I have chronic pain. I am loosing my abilty to feel my legs. I broke my back from a 3 story fall in 2009. I had 2 repairative surgeries. There is nothing left that they can do. I have an implanted medtronics drug infusion pump pumping free base morphine directly into my spinal canal.

Why do I say all of this? To say that yes, chronic pain and loss of function is depressing but it is no excuse to not go to therapy. If anything, the increased depression is MORE reason to get therapy.
 
I have chronic pain. I am loosing my abilty to feel my legs. I broke my back from a 3 story fall in 2009. I had 2 repairative surgeries. There is nothing left that they can do. I have an implanted medtronics drug infusion pump pumping free base morphine directly into my spinal canal.

Why do I say all of this? To say that yes, chronic pain and loss of function is depressing but it is no excuse to not go to therapy. If anything, the increased depression is MORE reason to get therapy.
I truly appreciate you telling me this! Compared to you his back pains are nothing and I can’t in my wildest imagination imagine what you have been through and go through on a daily basis. I have admired you for always offering such excellent advice, for being open regarding how PTSD effects you...now my admiration for you has just sky rocketed?❤️ Being on this Forum, offering advice to supporters shows a great amount of heart and resilience. And you couldn’t be more right...chronic pain is definitely not an excuse for not going to therapy...the longer he waits the harder it will be to do it.
 
Maybe an appointment with T and hubby. And maybe only mention the key words. Kidnapping. Torture.... If he has any questions T will be with you for support. Explain what you want to accomplish and why.

As for your sisters and bff maybe you could sit down with them and let them ask questions. Or get them all together at once then you don't have to repeat yourself. I could handle details and it would never change my feelings for my family. Some people can't and that's ok too.
sigh. This would have been good -- but I just found out I'm getting called in for another c&p and its kinda rocking my world. Can't believe I have to do it again. I just wanted help. But I guess I asked too much. so talking to family is on the back burner. If the va doesn't believe me why would anyone else?

funny - I finally gt to a place where I start to think it's gonna be ok.... sigh
 
Its an exam the va does where you have to meet with a doc or a shrink and prove that you have problems. Passing depends totally on the mood of the examiner. My last one was for fibro - with a doctor who had never treated a case of it before. I got lucky - she was willing to let me educate her.

What they are looking for is to find a reason to deny my benefits from continuing.
 
What they are looking for is to find a reason to deny my benefits from continuing

That sucks! Sounds like my last insurence carrier. Anything to deny therapy coverage though they state unlimited. Its not really unlimited.

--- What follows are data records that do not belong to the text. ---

(* ===== verification/Dsm.v ===== *)
(** * The RDMA library seen by the parameter server (third_party/Mayfly-main: DSM, ThreadConnection)

    A process has one DSM: the memory that it opens to the others ([baseAddr],
    [dsmSize]), a cache of registered memory, eight connections for its threads,
    and what it knows of the other nodes.  A thread registers itself and gets the
    next connection and a buffer of one MB in the cache.  [rpc_call] copies a
    message to a slot of the sending ring, appends the extra data and sends it;
    [write] and [write_from_pm_vec] write to the memory of another node.

    Then what the server does with the answer of a request ([perform]): it copies
    the values to its buffer and writes them to the client, as one buffer or as a
    list of buffers. *)

From stdpp Require Import base numbers list gmap.
From Stdlib Require Import ZArith Lia.
From S2P Require Import Prelude MallocApi PetKV PetKVSpec Array Ps RawMsg Rdma MsgConn.

Module Dsm.

Definition kMaxNetThread : Z := 8.
Definition MB : Z := 1024 * 1024.
Definition APP_MESSAGE_NR : Z := 512.

Record ThreadConnection := Build_ThreadConnection {
  message : MsgConn.conn;
  messageLkey : Z;
  cacheLKey : Z;
  globalMemLkey : Z
}.

(** Of a node: its memory, its key, and the queue pairs and address handles of its
    threads. *)
Record RemoteConnection := Build_RemoteConnection {
  dsmBase : Z;
  dsmRKey : Z;
  appMessageQPN : list Z;
  appAh : list Z
}.

(** [regions] are the registered regions, by local key; [tls] are the thread-local
    [thread_id] and [rdma_buffer] of the threads that have registered, by system
    thread. *)
Record dsm := Build_dsm {
  myNodeID : Z;
  baseAddr : Z;
  dsmSize : Z;
  is_client : bool;
  appID : Z;
  cache_data : Z;
  cache_size : Z;
  thCon : list ThreadConnection;
  remoteInfo : list RemoteConnection;
  regions : gmap Z (Z * Z);
  tls : gmap Z (Z * Z)
}.

(** [ThreadConnection]: the address of its message pool, and the keys of the
    pool and of the cache. *)
Definition make_thread (pool message_key cache_key : Z) : outcome ThreadConnection :=
  c ← MsgConn.make pool APP_MESSAGE_NR;
  Ret {| message := c; messageLkey := message_key; cacheLKey := cache_key; globalMemLkey := 0 |}.

Fixpoint make_threads (args : list (Z * Z * Z)) : outcome (list ThreadConnection) :=
  match args with
  | [] => Ret []
  | (pool, mk, ck) :: args' => t ← make_thread pool mk ck; ts ← make_threads args'; Ret (t :: ts)
  end.

(** The regions that the connections register: the two pools of messages, and the
    cache. *)
Definition thread_regions (cache : Z * Z) (args : list (Z * Z * Z)) : gmap Z (Z * Z) :=
  foldl (fun m '(pool, mk, ck) => <[ck := cache]> (<[mk := (pool, 2 * APP_MESSAGE_NR * Msg.MESSAGE_SIZE)]> m)) ∅ args.

(** The constructor, once the node has its id: a client whose id is that of a
    server exits; a node other than the first that has no memory allocates some at
    [huge].  [cacheSize] is in MB; [args] has the eight connections. *)
Definition make (node serverNR base size : Z) (client : bool) (cache_addr cacheSize huge : Z) (args : list (Z * Z * Z))
    (remote : list RemoteConnection) : outcome dsm :=
  if client && (node <? serverNR) then Err LogFatal else
  let '(base, size) := if negb (node =? 0) && (base =? 0) then (huge, 100 * MB) else (base, size) in
  ts ← make_threads args;
  Ret {| myNodeID := node; baseAddr := base; dsmSize := size; is_client := client; appID := 0;
         cache_data := cache_addr; cache_size := cacheSize * MB; thCon := ts; remoteInfo := remote;
         regions := thread_regions (cache_addr, cacheSize * MB) args; tls := ∅ |}.

Definition with_thCon (d : dsm) (ts : list ThreadConnection) : dsm :=
  {| myNodeID := myNodeID d; baseAddr := baseAddr d; dsmSize := dsmSize d; is_client := is_client d; appID := appID d;
     cache_data := cache_data d; cache_size := cache_size d; thCon := ts; remoteInfo := remoteInfo d;
     regions := regions d; tls := tls d |}.

Definition with_message (t : ThreadConnection) (c : MsgConn.conn) : ThreadConnection :=
  {| message := c; messageLkey := messageLkey t; cacheLKey := cacheLKey t; globalMemLkey := globalMemLkey t |}.

(** [registerThread] of the system thread [self]; [key] is the key of the memory
    region that a server registers for the thread. *)
Definition registerThread (d : dsm) (self key : Z) : outcome dsm :=
  match tls d !! self with
  | Some _ => Ret d
  | None =>
      let thread_id := appID d in
      iCon ← deref (thCon d !! Z.to_nat thread_id);
      let iCon := with_message iCon (MsgConn.initRecv (message iCon)) in
      let '(iCon, regs) :=
        if is_client d then (iCon, regions d)
        else ({| message := message iCon; messageLkey := messageLkey iCon; cacheLKey := cacheLKey iCon; globalMemLkey := key |},
              <[key := (baseAddr d, dsmSize d)]> (regions d)) in
      Ret {| myNodeID := myNodeID d; baseAddr := baseAddr d; dsmSize := dsmSize d; is_client := is_client d;
             appID := i32 (appID d + 1); cache_data := cache_data d; cache_size := cache_size d;
             thCon := <[Z.to_nat thread_id := iCon]> (thCon d); remoteInfo := remoteInfo d; regions := regs;
             tls := <[self := (thread_id, cache_data d + 0 * MB + thread_id * 1 * MB)]> (tls d) |}
  end.

Definition getMyThreadID (d : dsm) (self : Z) : option Z := fst <$> tls d !! self.
Definition get_rdma_buffer (d : dsm) (self : Z) : option Z := snd <$> tls d !! self.

(** [gaddr] and [addr]; the offset has 48 bits. *)
Definition gaddr (d : dsm) (a : Z) : outcome GlobalAddress.gaddr :=
  let g := GlobalAddress.make (myNodeID d) (u64 (a - baseAddr d)) in
  _ ← CHECK (GlobalAddress.offset g <? dsmSize d);
  Ret g.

I am a bit familar with the VA benefit coverage stuff. My dad does it. Says his diabeties is caused by Agent Orange even though it runs in his family, madly. It's intresting to watch his benefits increase when Agent Orange likely never caused anything and you can almost prove that with family history but others in younger wars like the Iraq wars get benefits lessened and you have to prove something is wrong and are threatend with denying benefits when there is diagnosed conditions that can be proved caused by war and nothing else (like PTSD).

Sorry you are going through that. The VA can be a bitch. Been there a lot. Talked with a lot of vets. Seems like a roll of dice really.